* **Material to process**
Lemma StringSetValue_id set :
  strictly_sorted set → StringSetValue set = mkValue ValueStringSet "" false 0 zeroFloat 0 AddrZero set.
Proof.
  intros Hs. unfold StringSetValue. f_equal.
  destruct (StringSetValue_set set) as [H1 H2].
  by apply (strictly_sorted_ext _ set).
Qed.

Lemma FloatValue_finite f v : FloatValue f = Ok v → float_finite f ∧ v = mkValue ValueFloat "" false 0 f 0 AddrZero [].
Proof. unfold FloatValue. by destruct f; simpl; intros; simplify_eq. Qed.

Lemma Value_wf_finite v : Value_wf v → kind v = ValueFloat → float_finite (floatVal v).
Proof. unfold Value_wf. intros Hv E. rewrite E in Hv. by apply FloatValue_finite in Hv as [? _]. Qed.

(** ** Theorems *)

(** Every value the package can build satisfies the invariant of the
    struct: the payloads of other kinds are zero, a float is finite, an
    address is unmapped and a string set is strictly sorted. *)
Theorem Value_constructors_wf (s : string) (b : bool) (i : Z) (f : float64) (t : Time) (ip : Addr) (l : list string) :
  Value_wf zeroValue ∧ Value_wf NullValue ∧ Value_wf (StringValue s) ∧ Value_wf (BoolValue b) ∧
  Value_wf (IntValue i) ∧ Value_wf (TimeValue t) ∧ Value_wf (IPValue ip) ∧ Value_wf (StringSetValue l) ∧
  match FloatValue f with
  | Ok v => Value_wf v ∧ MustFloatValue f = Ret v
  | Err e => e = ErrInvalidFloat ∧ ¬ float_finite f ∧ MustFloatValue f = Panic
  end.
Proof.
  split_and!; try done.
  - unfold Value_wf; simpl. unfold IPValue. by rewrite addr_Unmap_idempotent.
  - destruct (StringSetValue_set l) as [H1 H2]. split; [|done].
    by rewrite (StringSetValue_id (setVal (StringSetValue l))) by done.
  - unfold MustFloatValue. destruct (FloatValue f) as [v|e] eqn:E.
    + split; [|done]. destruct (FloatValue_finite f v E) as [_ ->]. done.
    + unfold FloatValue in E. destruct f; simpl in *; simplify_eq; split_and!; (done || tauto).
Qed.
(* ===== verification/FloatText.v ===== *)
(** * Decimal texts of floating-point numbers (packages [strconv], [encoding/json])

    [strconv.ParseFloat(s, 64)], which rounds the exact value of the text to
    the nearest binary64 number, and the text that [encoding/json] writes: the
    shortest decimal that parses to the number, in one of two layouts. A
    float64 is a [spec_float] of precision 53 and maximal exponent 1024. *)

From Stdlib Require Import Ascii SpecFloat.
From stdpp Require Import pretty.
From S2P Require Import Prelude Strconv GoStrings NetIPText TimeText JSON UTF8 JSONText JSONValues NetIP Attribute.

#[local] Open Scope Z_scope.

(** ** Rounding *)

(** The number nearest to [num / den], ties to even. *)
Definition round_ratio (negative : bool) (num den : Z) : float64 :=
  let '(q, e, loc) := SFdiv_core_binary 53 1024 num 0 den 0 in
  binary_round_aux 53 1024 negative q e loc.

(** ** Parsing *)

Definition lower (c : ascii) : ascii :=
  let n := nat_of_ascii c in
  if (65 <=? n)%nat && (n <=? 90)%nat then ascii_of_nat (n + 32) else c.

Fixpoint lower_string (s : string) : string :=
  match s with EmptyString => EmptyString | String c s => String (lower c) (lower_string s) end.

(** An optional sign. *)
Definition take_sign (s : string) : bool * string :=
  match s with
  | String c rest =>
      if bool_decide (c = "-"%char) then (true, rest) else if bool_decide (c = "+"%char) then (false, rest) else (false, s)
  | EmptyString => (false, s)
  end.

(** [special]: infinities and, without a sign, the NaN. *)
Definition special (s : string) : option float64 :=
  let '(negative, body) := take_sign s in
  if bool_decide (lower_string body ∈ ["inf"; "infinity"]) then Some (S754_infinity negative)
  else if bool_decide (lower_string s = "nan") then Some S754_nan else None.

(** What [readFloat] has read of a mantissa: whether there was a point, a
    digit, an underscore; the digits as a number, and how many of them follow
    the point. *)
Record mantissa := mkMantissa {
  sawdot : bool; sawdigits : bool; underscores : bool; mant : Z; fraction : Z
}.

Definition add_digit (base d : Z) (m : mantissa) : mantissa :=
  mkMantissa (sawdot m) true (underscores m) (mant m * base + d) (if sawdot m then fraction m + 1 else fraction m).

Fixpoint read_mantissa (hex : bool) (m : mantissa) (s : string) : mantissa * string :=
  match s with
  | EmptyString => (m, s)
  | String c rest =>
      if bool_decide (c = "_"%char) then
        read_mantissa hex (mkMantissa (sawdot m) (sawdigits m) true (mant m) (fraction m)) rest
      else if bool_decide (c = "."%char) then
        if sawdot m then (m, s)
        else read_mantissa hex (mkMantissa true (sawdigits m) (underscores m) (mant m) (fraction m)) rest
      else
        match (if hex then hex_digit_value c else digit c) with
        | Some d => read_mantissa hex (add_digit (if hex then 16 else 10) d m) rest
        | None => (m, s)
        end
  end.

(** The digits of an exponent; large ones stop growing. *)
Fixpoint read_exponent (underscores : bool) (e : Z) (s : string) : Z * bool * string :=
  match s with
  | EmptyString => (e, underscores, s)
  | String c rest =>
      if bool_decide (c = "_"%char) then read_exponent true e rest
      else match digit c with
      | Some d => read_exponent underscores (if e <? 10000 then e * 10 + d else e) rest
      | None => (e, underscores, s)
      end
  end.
---
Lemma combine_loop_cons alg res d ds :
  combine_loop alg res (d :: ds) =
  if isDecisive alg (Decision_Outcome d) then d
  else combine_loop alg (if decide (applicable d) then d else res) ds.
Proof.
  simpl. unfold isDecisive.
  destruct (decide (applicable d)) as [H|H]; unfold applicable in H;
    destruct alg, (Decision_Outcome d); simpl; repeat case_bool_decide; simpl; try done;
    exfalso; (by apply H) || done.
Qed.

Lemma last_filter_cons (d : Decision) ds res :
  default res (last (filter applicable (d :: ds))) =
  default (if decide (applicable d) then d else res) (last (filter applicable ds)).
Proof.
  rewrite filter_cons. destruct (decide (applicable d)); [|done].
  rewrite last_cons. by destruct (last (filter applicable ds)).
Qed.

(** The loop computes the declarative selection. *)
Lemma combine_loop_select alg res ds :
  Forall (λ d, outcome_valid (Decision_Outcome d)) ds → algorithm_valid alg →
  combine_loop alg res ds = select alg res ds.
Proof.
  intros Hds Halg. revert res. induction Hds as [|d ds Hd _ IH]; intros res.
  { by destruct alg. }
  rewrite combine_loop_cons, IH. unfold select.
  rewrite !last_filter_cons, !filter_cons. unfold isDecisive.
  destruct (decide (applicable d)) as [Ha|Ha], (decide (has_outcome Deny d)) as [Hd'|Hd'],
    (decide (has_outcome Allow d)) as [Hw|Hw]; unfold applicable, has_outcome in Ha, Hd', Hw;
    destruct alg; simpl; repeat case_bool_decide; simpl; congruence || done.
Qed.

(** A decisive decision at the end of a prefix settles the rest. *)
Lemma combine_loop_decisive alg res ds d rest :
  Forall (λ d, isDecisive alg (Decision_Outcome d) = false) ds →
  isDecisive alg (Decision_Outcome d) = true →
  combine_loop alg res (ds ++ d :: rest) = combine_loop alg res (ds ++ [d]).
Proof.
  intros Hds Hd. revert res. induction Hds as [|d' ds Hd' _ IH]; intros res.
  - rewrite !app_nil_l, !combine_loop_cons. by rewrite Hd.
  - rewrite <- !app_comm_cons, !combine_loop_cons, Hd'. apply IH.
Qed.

* **Directions for this task**
Please output exactly the lines between the one holding "- unfold MustFloatValue." and the one holding "shortest decimal that" in the records above, inclusive, and nothing more.

* **Solution to this task**
  - unfold MustFloatValue. destruct (FloatValue f) as [v|e] eqn:E.
    + split; [|done]. destruct (FloatValue_finite f v E) as [_ ->]. done.
    + unfold FloatValue in E. destruct f; simpl in *; simplify_eq; split_and!; (done || tauto).
Qed.
(* ===== verification/FloatText.v ===== *)
(** * Decimal texts of floating-point numbers (packages [strconv], [encoding/json])

    [strconv.ParseFloat(s, 64)], which rounds the exact value of the text to
    the nearest binary64 number, and the text that [encoding/json] writes: the
    shortest decimal that parses to the number, in one of two layouts. A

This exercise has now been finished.